Sert Brexit olasılığı gittikçe artıyor
Muhafazakarlar'ın parti kurultayının ardından Hämeen Sanomat da AB'den ayrılma müzakereleri hakkında pek iyimser değil:
.“Durum iyi görünmüyor. Hala yanıtlanmamış pek çok soru var. Başbakan Theresa May'in müzakere çizgisi, partisindeki kişilerce de eleştiriliyor. Hatta çaresizlikten müzakerelerin zamana yayılması bile gündeme getirildi. May gecikmelerden AB'nin, haklı olarak takındığı kararlı tavrı sorumlu tutuyor. AB ise Britanya'nın sineğin yağını çıkarmaya çalıştığı görüşünde. Sert bir Brexit, yani anlaşma olmadan AB'den ayrılmak, giderek daha büyük ve daha somut bir tehlike halini almaya başladı”

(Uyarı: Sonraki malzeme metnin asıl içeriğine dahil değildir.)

Lemma storable_roomy e head l a :
  let k := key_of (th_topic head) (th_origin head) in
  remote_log head l → storable a l (drop (length (log_of a k)) l) →
  roomy (SR := sqlite_refinement) e head l a.
Proof.
  intros k Hl Hst A op a' n Hp Hcall. destruct Hcall as [|m Hm|]; [intros []| |intros []].
  destruct (remote_entry head l Hl _ _ Hm) as (Hk & _ & _ & Hh & _).
  pose proof (lookup_lt_Some _ _ _ Hm) as Hlt. pose proof (sb_head _ _ _ Hst) as Hmax.
  pose proof (caught_up_length head _ _ _ Hp) as Hlen.
  fold k in Hm, Hh, Hlt, Hlen, Hp. set (missing := drop (length (log_of a k)) l) in *.
  assert (missing !! length (take n missing) = Some m) as Hi.
  { revert Hlen. generalize (length (take n missing)). intros j Hj. unfold missing.
    by rewrite lookup_drop, <- Hj. }
  simpl. intros [Hov|Hlim].
  { apply Hmax. unfold over, log_head in *. rewrite Hh in Hov. lia. }
  rewrite Hk in Hlim. fold k in Hlim. rewrite Hh in Hlim.
  rewrite (proj2 (lookup_ge_None _ _)) in Hlim by (simpl; lia). destruct Hlim as [Hov|Hused].
  { by apply (Forall_lookup_1 _ _ _ _ (sb_time _ _ _ Hst) Hi). }
  destruct (caught_up_id_used head _ a a' _ Hp Hused) as [Hu|Hin].
  { by apply (Forall_lookup_1 _ _ _ _ (sb_fresh _ _ _ Hst) Hi). }
  pose proof (sb_ids _ _ _ Hst) as Hnd. rewrite <- (take_drop n missing), fmap_app in Hnd.
  apply NoDup_app in Hnd as (_ & Hdisj & _). apply (Hdisj _ Hin).
  apply list_elem_of_fmap. exists m. split; [done|]. apply (list_elem_of_lookup_2 _ 0).
  pose proof (lookup_lt_Some _ _ _ Hi) as Hn. rewrite length_take in Hi, Hn.
  rewrite Nat.min_l in Hi by lia. by rewrite lookup_drop, Nat.add_0_r.
Qed.
End pull.
Definition parse_RFC3339 (s : string) : option UTCTime :=
  '(y, s) ← parse_digits 4 0 s;
  s ← expect_char "-" s;
  '(mo, s) ← parse_digits 2 0 s;
  s ← expect_char "-" s;
  '(d, s) ← parse_digits 2 0 s;
  s ← expect_char "T" s;
  '(h, s) ← parse_digits 2 0 s;
  s ← expect_char ":" s;
  '(mi, s) ← parse_digits 2 0 s;
  s ← expect_char ":" s;
  '(se, s) ← parse_digits 2 0 s;
  s ← expect_char "Z" s;
  let t := mkUTC y mo d h mi se in
  if String.eqb s "" && in_calendar t then Some t else None.

(** The ten digits, and the characters that are none of them. *)
Definition decimal_digits : list ascii :=
  ["0"; "1"; "2"; "3"; "4"; "5"; "6"; "7"; "8"; "9"]%char.

Definition not_digit (c : ascii) : bool :=
  forallb (fun d => negb (Ascii.eqb d c)) decimal_digits.

(** ** Worlds reached by the calls

    The effect of each successful step, written as a function on worlds, so
    that the run of a call can be stated as an equation. *)

(** The world after one more reading of the clock. *)
Definition tick (w : World) : World :=
  set_clock_reads (S (clock_reads w)) w.

(** The file at [p] exists afterwards; an existing file keeps its content. *)
Definition touch (p : string) (m : gmap string string) : gmap string string :=
  match m !! p with
  | Some _ => m
  | None => <[p := ""]> m
  end.

(** The world after a successful [os.OpenFile] of [name]. *)
Definition opened (name : string) (w : World) : World :=
  set_fds (fun s => {[next_fd w]} ∪ s) (S (next_fd w)) (set_files (touch name) w).

(** The world after a successful close of descriptor [fd]. *)
Definition closed (fd : nat) (w : World) : World :=
  set_fds (fun s => s ∖ {[fd]}) (next_fd w) w.

(** The world after [data] was appended to the file at [name]. *)
Definition appended (name data : string) (w : World) : World :=
  set_files (fun m => <[name := file_content w name +:+ data]> m) w.

(** The world in which [LogRequest] leaves an [Emergency] or [Alert] event:
    the standard logger points at a nil file, the clock was read once, and
    no file was touched. *)
Definition dropped (w : World) : World :=
  tick (set_std_logger (mkLogger (lg_prefix (std_logger w)) 0 (WFile None)) w).

(** The path [LogRequest] opens for a severity other than [Emergency] and
    [Alert]. *)
Definition LogRequest_path (l : SingletonLogger.Blogger) (severity : Severity) : string :=
  if severity =? Critical then errorsFilepath l else logsFilepath l.

(** The world after [LogRequest] appended [line] to [path]. *)
Definition logged (path line : string) (w : World) : World :=
  closed (next_fd w)
    (appended path line
       (tick
          (set_std_logger
             (mkLogger "" 0
                (WFile (Some (mkFile path (next_fd w) rdwr_append))))
             (opened path w)))).

(** [strings.Join([]string{today, "-", base, ".csv"}, "")]. *)
Definition dated_name (t : UTCTime) (base : string) : string :=
  strings_Join [Format_date t; "-"; base; ".csv"] "".

(** The two paths resolved in world [w]: the date of the first comes from
    the next clock reading, the date of the second from the one after. *)
Definition logs_path (w : World) (dir base : string) : string :=
  filepath_Join dir (dated_name (clock w (clock_reads w)) base).

Definition errors_path (w : World) (dir base : string) : string :=
  filepath_Join dir (dated_name (clock w (S (clock_reads w))) base).

(** The world in which [MkdirAll] runs. *)
Definition dated (w : World) : World := tick (tick w).

(** The world after [createOutputFiles] created both files. *)
Definition created (dir lp ep : string) (w : World) : World :=
  closed (next_fd w)
    (closed (S (next_fd w))
       (opened ep (opened lp (set_dirs (fun d => {[dir]} ∪ d) (dated w))))).

(** The error name [InitialiseLogger] and [NewLogger] work with. *)
Definition error_name (logFilename errorFilename : string) : string :=
  if String.eqb errorFilename "" then logFilename else errorFilename.

(** The line of the bootstrap event: its timestamp is the third clock
    reading of the initialisation. *)
Definition bootstrap_line (w : World) : string :=
  format_line Trace (Format_RFC3339 (clock w (S (S (clock_reads w)))))
    (bootstrap_event (os_pid w)) +:+ newline.

(** The world after a successful first [InitialiseLogger]. *)
Definition initialised (dir logFilename errorFilename : string) (w : World) : World :=
  let lp := logs_path w dir logFilename in
  let ep := errors_path w dir (error_name logFilename errorFilename) in
  set_once true
    (logged lp (bootstrap_line w)
       (set_Logger (Some (mkPathBlogger ep lp)) (created dir lp ep w))).

(** No I/O operation of an initialisation on [dir], [lp], [ep] fails. *)
Record init_io_ok (w : World) (dir lp ep : string) : Prop := {
  ok_mkdir : fault_mkdir (faults w) dir = None;
  ok_not_a_file : fs_files w !! dir = None;
  ok_open_logs : forall fl, fault_open (faults w) lp fl = None;
  ok_open_errors : forall fl, fault_open (faults w) ep fl = None;
  ok_write_logs : fault_write (faults w) lp = None;
  ok_write_errors : fault_write (faults w) ep = None;
  ok_close_logs : fault_close (faults w) lp = None;
  ok_close_errors : fault_close (faults w) ep = None
}.

(** ** Loggers of the handle-based revision *)

(** A logger as [NewLogger] builds it: two loggers without prefix and flags,
    one over each file. *)
Definition built (b : Blogger) : Prop :=
  errLogger b = log_New (errorsFile b) "" 0 /\
  stdLogger b = log_New (logsFile b) "" 0.

(** The file [Log] routes a severity to. *)
Definition Log_file (b : Blogger) (severity : Severity) : FilePtr :=
  if (severity =? Emergency) || (severity =? Alert) || (severity =? Critical)
  then errorsFile b else logsFile b.

(** The world after [openOutputFiles] opened both files. *)
Definition both_open (dir lp ep : string) (w : World) : World :=
  opened ep (opened lp (set_dirs (fun d => {[dir]} ∪ d) (dated w))).

(** The logger [NewLogger] returns for files [lp] and [ep] opened on the
    descriptors [fd] and [fd + 1]. *)
Definition new_Blogger (lp ep : string) (fd : nat) : Blogger :=
  let logsFile := Some (mkFile lp fd create_rdwr_append) in
  let errorsFile := Some (mkFile ep (S fd) create_rdwr_append) in
  mkBlogger errorsFile logsFile (log_New errorsFile "" 0) (log_New logsFile "" 0).

(** ** Paths in clean form *)



(** ** Observing an outcome *)

Definition outcome_world {A} (o : Outcome A) : World :=
  match o with
  | Ret _ w => w
  | Panic _ w => w
  | Exit _ w => w
  end.

Definition returned {A} (o : Outcome A) : option A :=
  match o with
  | Ret a _ => Some a
  | _ => None
  end.

(** ** Worlds with failing devices *)

(** Every write fails: the disk is full. *)
Definition disk_full : Faults :=
  mkFaults (fun _ => None) (fun _ _ => None) (fun _ => Some ENOSPC)
    (fun _ => None) (fun _ => None).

Johnson muhafazakar vizyonuyla öne çıkıyor
The Daily Telegraph'a göre eski dışişleri bakanının konuşması, Johnson'ın neden partinin başında olması gerektiğini gösterdi:
“Ondan başka kimse muhafazakarlığın temel ilkelerini, partinin geleneksel kalelerinin ötesine taşıyacak şekilde dile getiremezdi. Sık sık ayrıntılı öneriler getirememekle suçlanan Boris Johnson, halka Londra belediye başkanıyken kazandığı başarıları hatırlattı ve görevdeki hükümet üyelerinin sunamadığı bir dizi radikal plan sundu. Bunun ötesinde Johnson maliye bakanını Brexit sonrasında vergileri indirmeye çağırarak refah ve pazar ekonomisi için çaba gösterdi.”